Dismissing the defense suggestion that Beijing’s November 7 interpretation was actually an amendment in substance masquerading as an interpretation because it added so many extras to the original Basic Law Article 104 on oath-taking, the judges ruled that Hong Kong as a region subject to the national constitution does not have the right to second-guess Beijing on what is an amendment and what is only an interpretation.  

Therefore all the procedural niceties spelled out in Hong Kong’s Basic Law Article 159 to safeguard the addition of amendments need not be applied to a formal interpretation by the Standing Committee of the National People’s Congress (NPC).

Under the mainland system, explained the panel trying to be helpful, the interpretation given by the Standing Committee in Beijing is actually a legislative interpretation. As such it can clarify but also legislate, that is, supplement laws following mainland legal practice. Hence the contention that Beijing’s November 7 interpretation reads like a supplement to the Basic Law’s Article 104 on oath-taking and not just an explanation, does not signify.

That also means the interpretation is retroactive in nature, following mainland practice. The interpretation must therefore be treated the same as if it had been written into the law originally. In other words, it is as if the November 7 interpretation has been the law since July 1, 1997 when the Basic Law came into effect.
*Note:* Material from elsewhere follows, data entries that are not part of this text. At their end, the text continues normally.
(* ===== verification/ActuatorFailsafe.v ===== *)
(** The actuator fail-safe decision table (firmware/shared/actuator_failsafe.c). *)

From S2P Require Import Prelude.

Module actuator_failsafe.

Definition ACTUATOR_FAILSAFE_MAX_ENTRIES : Z := 16.

Inductive ActuatorFailSafeMode_t :=
| FAILSAFE_DE_ENERGIZE
| FAILSAFE_HOLD_LAST
| FAILSAFE_FORCE_OFF
| FAILSAFE_FORCE_SAFE_POS.

Inductive ActuatorSafetyClass_t :=
| ACTUATOR_SAFETY_CRITICAL
| ACTUATOR_SAFETY_STANDARD.

#[export] Instance ActuatorFailSafeMode_eq_dec : EqDecision ActuatorFailSafeMode_t.
Proof. solve_decision. Defined.
#[export] Instance ActuatorSafetyClass_eq_dec : EqDecision ActuatorSafetyClass_t.
Proof. solve_decision. Defined.

Record ActuatorFailSafeEntry_t := mk_entry {
  actuator_id : Z;
  criticality : ActuatorSafetyClass_t;
  power_loss_mode : ActuatorFailSafeMode_t;
  comms_loss_mode : ActuatorFailSafeMode_t;
  comms_timeout_sec : Z }.

Record state := mk_state {
  g_failsafe_table : list ActuatorFailSafeEntry_t;
  g_entry_count : Z;
  g_initialised : bool }.

#[export] Instance eta_state : Eta state := fun r =>
  mk_state (g_failsafe_table r) (g_entry_count r) (g_initialised r).

Definition zero_entry : ActuatorFailSafeEntry_t :=
  mk_entry 0 ACTUATOR_SAFETY_CRITICAL FAILSAFE_DE_ENERGIZE FAILSAFE_DE_ENERGIZE 0.

Definition initial : state := mk_state (replicate 16 zero_entry) 0 false.

Definition actuator_failsafe_init (st : state) : bool * state :=
  (true, mk_state (replicate 16 zero_entry) 0 true).

(** The test of the scans: [g_failsafe_table[i].actuator_id == id]. *)
Definition has_id (id : Z) (e : ActuatorFailSafeEntry_t) : bool := actuator_id e =? id.

Definition actuator_failsafe_register (st : state) (entry : option ActuatorFailSafeEntry_t)
  : bool * state :=
  match entry with
  | None => (false, st)
  | Some e =>
      if negb (g_initialised st) then (false, st)
      else if ACTUATOR_FAILSAFE_MAX_ENTRIES <=? g_entry_count st then (false, st)
      else
        match find_index (has_id (actuator_id e)) (used (g_entry_count st) (g_failsafe_table st)) with
        | Some i => (true, st <| g_failsafe_table := <[i := e]> (g_failsafe_table st) |>)
        | None =>
            (true, st <| g_failsafe_table := store (g_entry_count st) e (g_failsafe_table st) |>
                      <| g_entry_count := u8 (g_entry_count st + 1) |>)
        end
  end.

(** The entry copied to the caller; [out] says whether there is a buffer. *)
Definition actuator_failsafe_lookup (st : state) (id : Z) (is_power_loss out : bool)
  : option ActuatorFailSafeEntry_t :=
  if negb out then None
  else if negb (g_initialised st) then None
  else find_first (has_id id) (used (g_entry_count st) (g_failsafe_table st)).

(** The mode [actuator_failsafe_execute] settles on; [None] while the comms
    timeout has not elapsed and the actuator holds its last state. *)
Definition failsafe_mode (e : ActuatorFailSafeEntry_t) (is_power_loss : bool)
    (comms_loss_elapsed_sec : Z) : option ActuatorFailSafeMode_t :=
  if is_power_loss then Some (power_loss_mode e)
  else if comms_loss_elapsed_sec <? comms_timeout_sec e then None
  else Some (comms_loss_mode e).

(** The C function returns whether the actuator is in the table; the mode is
    computed and left to the hardware layer. *)
Definition actuator_failsafe_execute (st : state) (id : Z) (is_power_loss : bool)
    (comms_loss_elapsed_sec : Z) : bool * option ActuatorFailSafeMode_t :=
  if negb (g_initialised st) then (false, None)
  else
    match actuator_failsafe_lookup st id is_power_loss true with
    | None => (false, None)
    | Some e => (true, failsafe_mode e is_power_loss comms_loss_elapsed_sec)
    end.

Definition actuator_failsafe_count (st : state) : Z := g_entry_count st.

(** ** The table is a map from actuators to entries *)

Record wf (st : state) : Prop := {
  wf_size : length (g_failsafe_table st) = 16%nat;
  wf_count : 0 <= g_entry_count st <= ACTUATOR_FAILSAFE_MAX_ENTRIES }.

Lemma actuator_id_spec id e : has_id id e = true <-> actuator_id e = id.
Proof. apply Z.eqb_eq. Qed.

Lemma failsafe_init_wf st : wf (snd (actuator_failsafe_init st)).
Proof. split; cbn; [reflexivity|unfold ACTUATOR_FAILSAFE_MAX_ENTRIES; lia]. Qed.

Lemma failsafe_register_upsert st e :
  wf st -> g_initialised st = true -> g_entry_count st < ACTUATOR_FAILSAFE_MAX_ENTRIES ->
  exists st', actuator_failsafe_register st (Some e) = (true, st') /\ wf st' /\
    g_initialised st' = true /\
    used (g_entry_count st') (g_failsafe_table st') =
      upsert has_id (actuator_id e) e (used (g_entry_count st) (g_failsafe_table st)).
Proof.
  intros [Hs Hc] Hi Hlt. unfold actuator_failsafe_register, ACTUATOR_FAILSAFE_MAX_ENTRIES, upsert in *.
  rewrite Hi. cbn [negb]. destruct (Z.leb_spec 16 (g_entry_count st)); [lia|].
  destruct (find_index _ _) as [i|] eqn:Hf; eexists; (split; [reflexivity|]).
  - apply find_index_lt in Hf. rewrite used_length in Hf by lia.
    split; [split; cbn; [rewrite length_insert; exact Hs|exact Hc]|]. split; [exact Hi|].
    cbn. apply used_store_inside. exact Hf.
  - cbn. rewrite u8_small by (unfold is_u8; lia).
    split; [split; cbn; [rewrite store_length; exact Hs|unfold ACTUATOR_FAILSAFE_MAX_ENTRIES; lia]|].
    split; [exact Hi|]. apply used_store_append. lia.
Qed.

Lemma register_lookup st e id pl :
  wf st -> g_initialised st = true -> g_entry_count st < ACTUATOR_FAILSAFE_MAX_ENTRIES ->
  exists st', actuator_failsafe_register st (Some e) = (true, st') /\ wf st' /\
    g_initialised st' = true /\
    actuator_failsafe_lookup st' id pl true =
      if actuator_id e =? id then Some e else actuator_failsafe_lookup st id pl true.
Proof.
  intros Hwf Hi Hlt. destruct (failsafe_register_upsert st e Hwf Hi Hlt) as (st' & Hr & Hwf' & Hi' & Hu).
  exists st'. repeat (split; [assumption|]). unfold actuator_failsafe_lookup. rewrite Hi, Hi'. cbn [negb].
  rewrite Hu. apply (upsert_lookup actuator_id has_id actuator_id_spec).
Qed.

(** The decision the table gives: after an entry is registered, power loss
    puts its actuator into the entry's power-loss mode at once, comms loss holds
    the last state until the entry's timeout and then applies the comms-loss
    mode, and no other actuator's decision changes. *)
Theorem execute_after_register st e id power elapsed :
  wf st -> g_initialised st = true -> g_entry_count st < ACTUATOR_FAILSAFE_MAX_ENTRIES ->
  let '(ok, st') := actuator_failsafe_register st (Some e) in
  ok = true /\
  actuator_failsafe_execute st' id power elapsed =
    if actuator_id e =? id then
      (true, if power then Some (power_loss_mode e)
             else if elapsed <? comms_timeout_sec e then None else Some (comms_loss_mode e))
    else actuator_failsafe_execute st id power elapsed.
Proof.
  intros Hwf Hi Hlt. destruct (register_lookup st e id power Hwf Hi Hlt) as (st' & -> & _ & Hi' & Hl).
  split; [reflexivity|]. unfold actuator_failsafe_execute. rewrite Hi, Hi', Hl. cbn [negb].
  destruct (actuator_id e =? id); reflexivity.
Qed.

Definition demo_entry : ActuatorFailSafeEntry_t :=
  mk_entry 3 ACTUATOR_SAFETY_CRITICAL FAILSAFE_FORCE_OFF FAILSAFE_HOLD_LAST 30.

Lemma execute_after_register_witness :
  actuator_failsafe_execute
    (snd (actuator_failsafe_register (snd (actuator_failsafe_init initial)) (Some demo_entry)))
    3 false 29 = (true, None).
Proof.
  pose proof (execute_after_register (snd (actuator_failsafe_init initial)) demo_entry 3 false 29
                (failsafe_init_wf initial) eq_refl eq_refl) as H.
  destruct (actuator_failsafe_register _ _) as [ok st']. destruct H as [_ H].
  cbn [snd]. rewrite H. reflexivity.
Defined.

End actuator_failsafe.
The interpretation “declared what the law has always been.”

Hong Kong’s common law principles mean laws are not applied retroactively to anything that occurred before the law went into effect.

Mainland civil law principles as applied by the party-led mainland government apply here as elsewhere in China if Beijing chooses to say so. This is regardless of the fact that Hong Kong courts otherwise, noted the panel, “apply the common law principles in interpreting the Basic Law”!

In response to the contention that Hong Kong courts have both the right and the duty to question any act by the NPC Standing Committee, the judges declared that “the courts in Hong Kong cannot question the authority of the NPC … to do any act which is in accordance with the provisions of the Basic Law and the procedure therein.”

All defense arguments were threfore deemed unarguable.  Without merit.  Permission to proceed denied.

It follows that Hong Kong’s independent judiciary cannot stand as a bulwark against mainland interference. The Basic Law means whatever Beijing says it means and Hong Kong courts, say Hong Kong’s judges, are bound to obey. Ultimately, there are no safeguards other than those Beijing allows.

Leung and Yau nevertheless have not quite reached the end of the line.  Despite the panel’s January 16 judgement against them, they can apply directly to the Court of Final Appeal for permission to argue their case again and are planning to try their luck one last time.

* http://www.chinadailyasia.com/chinafocus/2016-11/07/content_15522280.html

** http://legalref.judiciary.gov.hk/lrs/common/ju/ju_frame.jsp?DIS=107632

 

UPDATE, March 17:  The Court of Final Appeal has agreed to hear the case.  The court date is August 25.